The phosphoinositide signaling system and hypertension

Abstract

The phosphoinositide signaling system is common to many vasoconstrictor agents and as such is influential in the regulation of blood pressure. Recently, there have been major advances in our understanding of these lipids and their metabolism. Characterization of the phospholipase C isozymes and protein kinase C isozymes involved in transmembrane signaling has progressed rapidly. The role of diacylglycerol kinase as a regulator of protein kinase C activity has been established, and phosphatidic acid has been recognized as a cellular messenger.
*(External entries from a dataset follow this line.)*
(** C19. No drift: while play is committed, any number of frames at any
    times all run, and afterwards the play-head has advanced by exactly the
    wall-clock time between the last tick before them and the last frame. *)
Theorem frames_elapsed ts c :
  clock_ok c -> committed c = Some true ->
  exists c',
    runO advance ts c = Some c' /\
    clock_ok c' /\ committed c' = Some true /\
    lastTickRef c' = default (lastTickRef c) (last ts) /\
    currentTimelineTime (app c')
    == currentTimelineTime (app c) + (seconds (lastTickRef c') - seconds (lastTickRef c)).
Proof.
  revert c. induction ts as [|now ts IH]; intros c Hok Hc.
  - exists c. split_and!; [done..|]. ring.
  - destruct (advance_playing c now Hok Hc) as (id & _ & Hadv & Hok').
    destruct (IH _ Hok' Hc) as (c' & Hrun & Hok'' & Hc' & Hlast & Htime).
    exists c'. simpl runO. rewrite Hadv. split_and!; [done..| |].
    + rewrite Hlast, tick_lastTick, last_cons. by destruct (last ts).
    + rewrite Htime, tick_time, tick_lastTick. simpl. ring.
Qed.

(** ** The play-head is not clamped *)

(** [lra] with the terms [seconds k] taken as atoms. *)
Ltac lra_seconds :=
  repeat match goal with
  | |- context [seconds ?k] =>
      let s := fresh "s" in let E := fresh in
      remember (seconds k) as s eqn:E; clear E
  | H : context [seconds ?k] |- _ =>
      let s := fresh "s" in let E := fresh in
      remember (seconds k) as s eqn:E; clear E
  end; lra.

Lemma seconds_add a b : seconds (a + b) == seconds a + seconds b.
Proof. unfold seconds. rewrite inject_Z_plus. field. Qed.

Lemma seconds_opp a : seconds (- a) == - seconds a.
Proof. unfold seconds. rewrite inject_Z_opp. field. Qed.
Studies in the spontaneously hypertensive rat have shown abnormalities of phospholipase C that could result in enhanced activity and explain changes in sensitivity reported in rats with this disease. During agonist activation of inositol lipid hydrolysis, levels of inositol 1,4,5-trisphosphate and 1,2-diacylglycerol are elevated in spontaneously hypertensive rats compared with Wistar-Kyoto control rats. These changes are observed early, prior to blood pressure stabilization, and may be downregulated once hypertension is established. In addition, there is evidence for reduced diacylglycerol kinase activity and enhanced protein kinase C activity in the spontaneously hypertensive rat. These data provide evidence for hyperresponsiveness of the phosphoinositide signaling system in the developmental stages of hypertension. However, confirmatory experiments in nongenetic animal models of hypertension and in human tissues are needed to establish that this is not just a phenotypic phenomenon of the spontaneously hypertensive rat.